Patients are bigger and heavier than ever, so consider using attachments that add to the standard width of conventional tables. In addition, make sure all straps are large enough to fit snugly around the legs, arms and torsos of the heaviest patient you have the potential to host.
The attachments you buy must be compatible with the tables you're using. Some devices are advertised as "universal" solutions, but have your staff confirm that that's truly the case. They should attach and detach each option from the tables in your ORs and practice positioning a member of the surgical team to see how easy it will be to maneuver patients before and during actual procedures.
Attachments used during orthopedic cases should be made of radiolucent materials that allow for intraoperative imaging. Also look for devices and attachments that provide clear access to the patient and surgical site. Attachments should be ergonomic, provide excellent stability and be engineered to support today's heavier patients. Ideally, they should have a flexible design that allows for on-the-fly positioning changes.
Also keep your staff's safety in mind. Powered options ease mid-procedure positioning and limit risk of injury to members of the surgical team. Although newer designs are constructed with lightweight materials, specially designed carts that ease the moving and storing of the equipment are, in my mind, well worth the investment.
Placing patients in the Trendelenburg position is wrought with potential complications. Patients might slide toward the head of the bed, resulting in skin burns along the back, nerve damage near the shoulders and, during robotic surgery, internal injuries caused by the static arms of the robot.
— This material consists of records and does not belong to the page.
Lemma closer_step_inv i rs : det_inv rs -> rs_inv rs -> rs_inv (closer_step i rs).
Proof.
  intros Hdi Hinv. unfold closer_step. destruct (rs_closers rs !! i) as [[l ph det]|] eqn:Ei; [|done]. simpl.
  destruct (rs_store rs !! l) as [sl|] eqn:El; [|done]. simpl.
  assert (i < length (rs_closers rs))%nat as Hlt by (by eapply lookup_lt_Some).
  assert (forall ph', mkCloser l ph' det ∈ <[i := mkCloser l ph' det]> (rs_closers rs)) as Hnew.
  { intros ph'. apply list_elem_of_lookup_2 with i. by apply list_lookup_insert_eq. }
  assert (sl_ok sl) as Hok by (pose proof (ri_sl rs Hinv) as H; rewrite Forall_lookup in H; by apply (H l)).
  assert (forall ph' c, c ∈ <[i := mkCloser l ph' det]> (rs_closers rs) -> c ∈ rs_closers rs \/ cl_sl c = l) as Honly.
  { intros ph' c [-> | ?]%elem_of_goto; [by right|by left]. }
  assert (forall ph' c, c ∈ rs_closers rs -> c <> mkCloser l ph det ->
    c ∈ <[i := mkCloser l ph' det]> (rs_closers rs)) as Hkeep.
  { intros ph' c Hc Hne. by apply (elem_of_moved c _ _ i _ Ei Hc). }
  assert (rs_store rs = <[l := sl]> (rs_store rs)) as Hid by (by rewrite list_insert_id).
  destruct ph.
  - destruct (sl_closed sl) eqn:Ec.
    + replace (rs_set_closers (<[i := mkCloser l PRemove det]> (rs_closers rs)) rs)
        with (rs_set_closers (<[i := mkCloser l PRemove det]> (rs_closers rs))
               (rs_set_store (<[l := sl]> (rs_store rs)) rs)) by (by rewrite <-Hid).
      apply (closer_move_inv i l PClose det sl); eauto.
      * intros ->. left. eauto.
      * intros Ho. destruct (ri_ln rs Hinv l sl El Ec Ho) as [d Hd]. exists d. by apply Hkeep.
    + apply (closer_move_inv i l PClose det sl); eauto. intros ->. left. eauto.
  - assert (sl_closed sl = true) as Ec by (by eapply (ri_ph rs Hinv l sl PLn); [|eapply list_elem_of_lookup_2|]).
    apply (closer_move_inv i l PLn det sl); eauto; [|done]. intros ->; left; eauto.
  - assert (sl_closed sl = true) as Ec by (by eapply (ri_ph rs Hinv l sl PRemove); [|eapply list_elem_of_lookup_2|]).
    assert (forall c, c ∈ delete i (rs_closers rs) -> c ∈ rs_closers rs \/ cl_sl c = l) as Honly'.
    { intros c Hc. left. by eapply list_elem_of_delete_inv. }
    assert (forall c, c ∈ rs_closers rs -> c <> mkCloser l PRemove det -> c ∈ delete i (rs_closers rs)) as Hkeep'.
    { intros c Hc Hne. by apply (elem_of_moved c _ (mkCloser l PRemove det) i _ Ei Hc). }
    assert (sl_ln_open sl = true -> exists d, mkCloser l PLn d ∈ delete i (rs_closers rs)) as Hln.
    { intros Ho. destruct (ri_ln rs Hinv l sl El Ec Ho) as [d Hd]. exists d. by apply Hkeep'. }
    case_decide as Hk; [destruct Hk as [-> Hk]|].
    + replace (rs_set_listeners _ _) with (rs_set_closers (delete i (rs_closers rs)) (rs_set_store (<[l := sl]> (rs_store rs))
        (rs_set_listeners (delete (sl_key sl) (rs_listeners rs)) rs))) by (by rewrite <-Hid).
      apply (closer_move_inv i l PRemove true sl sl (delete i (rs_closers rs))
        (rs_set_listeners (delete (sl_key sl) (rs_listeners rs)) rs)); [done|done|done|done|done|done|done| |done|exact Hdi|].
      * intros _. right. simpl. by rewrite lookup_delete_eq.
      * exact (delete_key_inv (sl_key sl) l sl rs Hk El Ec Hinv).
    + replace (rs_set_closers _ _) with (rs_set_closers (delete i (rs_closers rs)) (rs_set_store (<[l := sl]> (rs_store rs)) rs))
        by (by rewrite <-Hid; destruct rs).
      apply (closer_move_inv i l PRemove det sl); try done. intros ->. right. by intros ?; apply Hk.
Qed.

Lemma det_inv_step rs rs' : rs_step rs rs' -> det_inv rs -> det_inv rs'.
Proof.
  intros Hs Hd. unfold det_inv in *. destruct Hs as [cc b rs' E|cc|port bind target cc listen r rs' E|l r rs' E|cc|l cc _|i|].
  - unfold trackConn in E. destruct (rs_closed rs) eqn:Ec; injection E as <- <-; [by rewrite Ec|]. simpl. by rewrite Ec.
  - done.
  - assert (rs_closers rs' = rs_closers rs /\ rs_closed rs' = rs_closed rs) as [-> ->]; [|done].
    unfold attachSharedListener, attach_new in E. by repeat case_match; simplify_eq.
  - unfold rs_dispatch in E. by repeat case_match; simplify_eq.
  - done.
  - unfold detachSharedListener. repeat case_match; try done. simpl. apply Forall_app. split; [done|by constructor].
  - unfold closer_step. destruct (rs_closers rs !! i) as [[l ph det]|] eqn:Ei; [|done]. simpl.
    destruct (rs_store rs !! l); [|done]. simpl.
    assert (det = false -> rs_closed rs = true) as Hdet by (rewrite Forall_lookup in Hd; apply (Hd i _ Ei)).
    assert (Forall (fun c => cl_detach c = false -> rs_closed rs = true) (delete i (rs_closers rs))) as Hdel.
    { apply Forall_forall. intros c Hc%list_elem_of_delete_inv. rewrite Forall_forall in Hd. by apply Hd. }
    destruct ph; [case_match| |case_decide]; simpl; try done; by apply Forall_insert.
  - unfold rs_Close. destruct (rs_closed rs) eqn:Ec; [by rewrite Ec|]. simpl.
    apply Forall_forall. done.
Qed.

Lemma rs_step_inv rs rs' : rs_step rs rs' -> det_inv rs -> rs_inv rs -> rs_inv rs'.
Proof.
  intros Hs Hd Hi. destruct Hs as [cc b rs' E|cc|port bind target cc listen r rs' E|l r rs' E|cc|l cc _|i|].
  - unfold trackConn in E. destruct (rs_closed rs) eqn:Ec; injection E as <- <-; [done|]. destruct Hi. by constructor.
  - destruct Hi. by constructor.
  - by eapply attach_inv.
  - unfold rs_dispatch in E. destruct (rs_store rs !! l) as [sl|] eqn:Hl; [|by injection E as <- <-].
    destruct (dispatch sl) as [p sl'] eqn:Ed. injection E as <- <-.
    pose proof (ri_sl rs Hi) as H. rewrite Forall_lookup in H.
    destruct (dispatch_ok sl p sl' Ed (H l sl Hl)) as (? & ? & ? & ? & Hor).
    apply (set_sl_inv l sl); try done. intros Hn. left. by rewrite <-Hor.
  - destruct Hi. by constructor.
  - by apply detach_inv.
  - by apply closer_step_inv.
  - by apply rs_Close_inv.
Qed.

Lemma NewRemoteServer_inv : rs_inv NewRemoteServer /\ det_inv NewRemoteServer.
Proof. split; [|by apply Forall_nil_2]. constructor; try done. Qed.

#[export] Instance server_preserves : Preserves rs_step (fun rs => rs_inv rs /\ det_inv rs).
Proof. intros rs rs' Hs [? ?]. eauto using rs_step_inv, det_inv_step. Qed.

(** A whole round of [dispatch]. *)
Lemma dispatches_upcoming q sl r :
  sl_ok sl -> upcoming sl = q ++ r ->
  (dispatches (length q) sl).1 = q /\ upcoming (dispatches (length q) sl).2 = r ++ q.
Proof.
  revert sl r. induction q as [|x q IH]; intros sl r Hok Hup; [by rewrite app_nil_r|].
  destruct (dispatch_upcoming sl x (q ++ r) Hok Hup) as (sl' & Hd & Hup' & _).
  assert (sl_ok sl') as Hok' by (by apply (dispatch_ok sl _ _ Hd)).
  rewrite <-app_assoc in Hup'. destruct (IH sl' (r ++ [x]) Hok' Hup') as [H1 H2].
  cbn [length dispatches]. rewrite Hd. destruct (dispatches (length q) sl') as [ps sl2]. simpl in *.
  rewrite H1. split; [done|]. rewrite H2, <-app_assoc. done.
Qed.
Injuries to the brachial plexus are common perioperative neuropathy, and are more likely to occur in patients placed in steep 40-degree Trendelenburg during robot-assisted procedures performed on the uterus, prostate or bladder. Avoiding the use of shoulder braces limits the injury risk, although Advances in Anesthesia (osmag.net/RPgJz4) researchers say mattresses and pads designed to prevent patients from slipping aren't adequate solutions. They suggest the use of padded shoulder braces and a headrest designed to distribute the body's weight evenly across the shoulders and the base of the neck. They also say you should select properly fitted and well-padded leg positioners to avoid injuries caused by low perfusion pressure that results from the legs remaining above the heart for long stretches during surgery.
Research published in the AORN Journal (osmag.net/HHa7pN) has a different take on protecting patients during robotic-assisted laparoscopic prostatectomy, which requires patients to be placed in the low-lithotomy position with stirrups to maneuver them properly under the robot and in steep Trendelenburg with arms at their side for most of the procedure to shift the bowel toward the head. "This type of extreme positioning may make it difficult to implement necessary safety measures," they write.
The study says an injury to the brachial plexus occurs in 0.16% of robotic or laparoscopic gynecologic surgery, which requires similar patient positioning. Although a brachial plexus injury is relatively uncommon, it has several negative consequences, ranging from numbness, weakness or loss of sensation or motor control of the arm or hand, to severe pain.
Patients need to be properly supported on the table, but keeping them secure with shoulder braces is "not recommended," according to the authors of the AORN Journal study. Instead, they note, it's preferred to use adequate amounts of appropriately placed padding and other methods to prevent sliding and to minimize the degree of Trendelenburg position.